The disruptive effects of methylphenidate treatment on circadian rhythm in adult female zebrafish and epigenetic transmission of its negative effects to offspring.

Attention-deficit/hyperactivity disorder (ADHD) is a prevalent condition characterized by persistent inattention, hyperactivity, and impulsivity, often leading to significant impairments in daily functioning. Numerous medications have been developed to manage ADHD, with methylphenidate (commonly known as Ritalin or Concerta) being the most widely used active compound. While methylphenidate (MPH) effectively improves attention, focus, and emotional regulation, its long-term use can lead to behavioral issues such as increased vigilance-stress response and anxiety, as well as physical side effects like sleep disturbances and decreased sensitivity to rewards.
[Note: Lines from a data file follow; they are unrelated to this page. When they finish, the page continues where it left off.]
(** What holds while the allocator alone writes memory holds of the block
    list whatever the payloads contain. *)
Lemma heap_inv_open {closed} st rows :
  heap_inv st rows → heap_inv_at closed st rows.
Proof. intros Hinv. constructor; try apply Hinv. intros _. by apply Hinv. Qed.

(** ** init_heap establishes the invariant *)

Lemma padded_region ps sz :
  16 ≤ ps → ps mod 8 = 0 → 0 < sz → sz + ps ≤ 2 ^ 31 →
  let padsize := crem (sub ps (crem sz ps)) ps in
  let padded := add sz padsize in
  16 ≤ padded ≤ 2 ^ 31 - 8 ∧ padded mod 8 = 0 ∧ sz ≤ padded < sz + ps ∧
  padded mod ps = 0.
Proof.
  intros Hps Hps8 Hsz Hfit. cbv zeta.
  unfold crem, sub, add.
  rewrite (Z.rem_mod_nonneg sz ps) by lia.
  pose proof (Z.mod_pos_bound sz ps ltac:(lia)) as Hr.
  rewrite (wrap_small (ps - sz mod ps)) by lia.
  rewrite Z.rem_mod_nonneg by lia.
  pose proof (Z.div_mod sz ps ltac:(lia)) as Hd.
  assert (Hpad : ∃ k, sz + (ps - sz mod ps) mod ps = ps * k ∧
                      sz ≤ ps * k < sz + ps).
  { destruct (decide (sz mod ps = 0)) as [Hz|Hnz].
    - rewrite Hz, Z.sub_0_r, Z.mod_same by lia.
      exists (sz / ps). lia.
    - rewrite (Z.mod_small (ps - sz mod ps)) by lia.
      exists (sz / ps + 1). lia. }
  destruct Hpad as (k & Hk & Hkb). rewrite Hk.
  apply Z.mod_divide in Hps8; [|lia]. destruct Hps8 as [j Hj].
  assert (Hk8 : (ps * k) mod 8 = 0).
  { rewrite Hj. replace (j * 8 * k) with ((j * k) * 8) by lia.
    apply Z.mod_mul. lia. }
  assert (Hkpos : 1 ≤ k) by nia.
  assert (Hlo : 16 ≤ ps * k) by nia.
  assert (Hhi : ps * k ≤ 2 ^ 31 - 8).
  { apply Z.mod_divide in Hk8; [|lia]. destruct Hk8 as [i Hi]. lia. }
  rewrite wrap_small by lia.
  split_and!; try lia.
  rewrite Z.mul_comm. apply Z.mod_mul. lia.
Qed.

Lemma init_heap_inv env sizeOfRegion st :
  env_ok env sizeOfRegion →
  init_heap env initial_heap sizeOfRegion = (0, st) →
  heap_inv st [Row false true (heap_start st) (alloc_size st)].
Proof.
  intros (Hps & Hps8 & Hopen & (p & Hmap & Hp & Hpal) & Hsz & Hfit) Hinit.
  unfold init_heap in Hinit. simpl in Hinit.
  destruct (sizeOfRegion <=? 0) eqn:E; [lia|].
  rewrite Hopen, Hmap in Hinit. simpl in Hinit.
  destruct (padded_region (pagesize env) sizeOfRegion Hps Hps8 Hsz Hfit)
    as (Hpb & Hp8 & _ & _).
  cbv zeta in Hpb, Hp8.
  set (padded := add sizeOfRegion
         (crem (sub (pagesize env) (crem sizeOfRegion (pagesize env)))
               (pagesize env))) in *.
  assert (Hasz : sub padded 8 = padded - 8)
    by (unfold sub; rewrite wrap_small; lia).
  assert (Hp0 : p mod 8 = 0).
  { apply Z.mod_divide in Hpal; [|lia]. destruct Hpal as [k Hk].
    apply Z.mod_divide in Hps8; [|lia]. destruct Hps8 as [j Hj].
    rewrite Hk, Hj. replace (k * (j * 8)) with ((k * j) * 8) by lia.
    apply Z.mod_mul. lia. }
  assert (Ha8 : (padded - 8) mod 8 = 0).
  { replace (padded - 8) with (padded + (-1) * 8) by lia.
    rewrite Z.mod_add by lia. done. }
  injection Hinit as <-. unfold sizeof_blockHeader in *.
  rewrite Hasz.
  set (hs := p + 4). set (asz := padded - 8).
  assert (Hload_hs : ∀ m, load (store m hs asz) hs = asz)
    by (intros; apply load_store_eq).
  rewrite Hload_hs.
  assert (Hadd : add asz 2 = asz + 2)
    by (unfold add; rewrite wrap_small; subst asz; lia).
  rewrite Hadd.
  constructor; simpl.
  - done.
  - split; [subst hs; lia|]. subst hs.
    rewrite Z.add_mod, Hp0 by lia. done.
  - unfold max_capacity. subst asz. split; [lia | done].
  - split_and!; try done.
    + rewrite load_store_ne by (subst asz; lia).
      rewrite load_store_eq. unfold size_status. simpl. lia.
    + unfold row_ok, max_capacity. simpl. subst asz. split; [lia|done].
  - rewrite load_store_ne by lia.
    rewrite load_store_ne by (subst asz; lia).
    rewrite load_store_ne by (subst asz; lia).
    apply load_store_eq.
  - done.
  - intros _ x Hx Hxm. simpl.
    destruct (decide (x = hs)) as [->|Hne]; [left; apply list_elem_of_here|].
    right.
    assert (x ≠ hs + asz - 4).
    { intros ->. replace (hs + asz - 4 - hs) with (asz - 4) in Hxm by lia.
      apply Z.mod_divide in Ha8; [|lia]. destruct Ha8 as [k Hk].
      fold asz in Hk. rewrite Hk in Hxm.
      replace (k * 8 - 4) with (4 + (k - 1) * 8) in Hxm by lia.
      rewrite Z.mod_add in Hxm by lia. discriminate. }
    rewrite !load_store_ne by lia. rewrite load_empty. done.
Qed.
Lemma modifier_mask_ignores_other_flags_witness :
  sdl_keymod_to_hid_modifiers (Z.lor KMOD_LSHIFT KMOD_NUM)
  = sdl_keymod_to_hid_modifiers KMOD_LSHIFT.
Proof.
  apply (modifier_mask_ignores_other_flags (Z.lor KMOD_LSHIFT KMOD_NUM)
           KMOD_LSHIFT).
  repeat constructor.
Defined.

(** ** Every event, every environment *)

Section every_event.
Implicit Types (kb : hid_keyboard) (event : SDL_KeyboardEvent) (e : env)
  (steps : list (SDL_KeyboardEvent * env)).

Lemma is_byte_bounds (c : Z) : is_byte c = true ↔ 0 ≤ c < 256.
Proof. unfold is_byte. rewrite andb_true_iff, Z.leb_le, Z.ltb_lt. done. Qed.

Lemma slots_after_bytes (codes : list nat) (c : Z) :
  c ∈ slots_after [] codes → is_byte c = true.
Proof.
  unfold slots_after. intros Hc. apply is_byte_bounds. case_decide.
  - cbn [app] in Hc. apply elem_of_app in Hc as [Hc|Hc].
    + apply list_elem_of_fmap in Hc as (j & -> & _).
      unfold code_byte, to_uchar. apply Z.mod_pos_bound. lia.
    + apply elem_of_replicate_inv in Hc as ->. lia.
  - apply elem_of_replicate_inv in Hc as ->.
    unfold HID_KEYBOARD_ERROR_ROLL_OVER. lia.
Qed.

Lemma report_of_bytes event (keys : list bool) (c : Z) :
  c ∈ report_of event keys → is_byte c = true.
Proof.
  unfold report_of. rewrite !elem_of_cons. intros [->|[->|Hc]].
  - apply is_byte_bounds. rewrite sdl_keymod_to_hid_modifiers_flags.
    apply mask_of_flags_range.
  - reflexivity.
  - by apply slots_after_bytes in Hc.
Qed.

Lemma is_boot_report_envelope event (keys : list bool) :
  is_boot_report (push_hid_event (envelope_of event keys)) = true.
Proof.
  unfold is_boot_report, envelope_of. cbn [from_accessory_id size buffer].
  rewrite !Z.eqb_refl. cbn [andb].
  rewrite bool_decide_eq_true_2 by apply length_report_of. cbn [andb].
  apply forallb_forall. intros c Hc%list_elem_of_In.
  by apply report_of_bytes in Hc.
Qed.

Lemma request_id_envelope event (keys : list bool) :
  request_id (push_hid_event (envelope_of event keys))
  = HID_KEYBOARD_ACCESSORY_ID.
Proof. reflexivity. Qed.

(** The two ways a call can end. *)
Lemma process_key_cases kb event e :
  length (keys kb) = HID_KEYBOARD_KEYS →
  admissible event →
  (sends_report event e
   ∧ sc_key_processor_process_key kb event e
     = Some {| key_processor := key_processor kb;
               aoa := aoa kb
                      ++ [push_hid_event
                            (envelope_of event (keys_after (keys kb) event))];
               keys := keys_after (keys kb) event |})
  ∨ (¬ sends_report event e
     ∧ sc_key_processor_process_key kb event e = Some kb).
Proof.
  intros Hlen Hadm. unfold sends_report.
  destruct (decide (repeat event = 0)) as [Hrep|Hrep].
  2: { right. split; [tauto|by apply process_key_repeat]. }
  destruct Hadm as [?|Hsc]; [done|].
  destruct (malloc_result e) as [content|] eqn:He.
  2: { right. split; [|by apply process_key_null].
       intros (_ & _ & [? ?]). done. }
  destruct ((scancode (keysym event) <? Z.of_nat HID_KEYBOARD_KEYS)
            || scancode_is_modifier (scancode (keysym event))) eqn:Htest.
  - apply supported_test in Htest; [|done]. left. split; [by eauto|].
    by apply (process_key_supported _ _ _ content).
  - right. assert (¬ supported (scancode (keysym event))) as Hun.
    { intros Hsup%supported_test; [congruence|done]. }
    split; [tauto|by apply process_key_unsupported].
Qed.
These side effects are more challenging to compensate for in adults compared to children, which may leave permanent effects. This study aims to investigate the long-term effects of MPH use in adult women, with a focus on its role in sleep disorders, circadian rhythm disruption, and the potential implications for pregnancy, specifically on the susceptibility of offspring to accelerated brain aging. Our hypothesis is that MPH use during pregnancy may contribute to changes in offspring telomere length and gene methylation patterns associated with brain aging, thereby increasing their vulnerability to neurodegeneration. To evaluate this, telomere length and methylation analyses were conducted on genes linked to brain aging in the second-generation offspring. Additionally, our hypothesis is that therapeutic interventions, such as melatonin for regulating sleep disturbances and oxytocin as an alternative to mitigate MPH's side effects, may have protective effects. Zebrafish were used as the model organism in this study due to their high genetic similarity to humans and their ease of egg production, enabling multi-generational studies. As a result of this study, it was determined that neuroinflammation caused by circadian rhythm disruption and maternal stress due to MPH accumulation was reduced through melatonin & MPH and oxytocin & MPH combinational treatments. In the offspring of the next generation, it was observed that the telomere length inherited at birth was shorter when treated with MPH only. Also, methylation in the FOXM1 is observed in MPH-only treatment group, and compensated with combinational treatments for melatonin and oxytocin.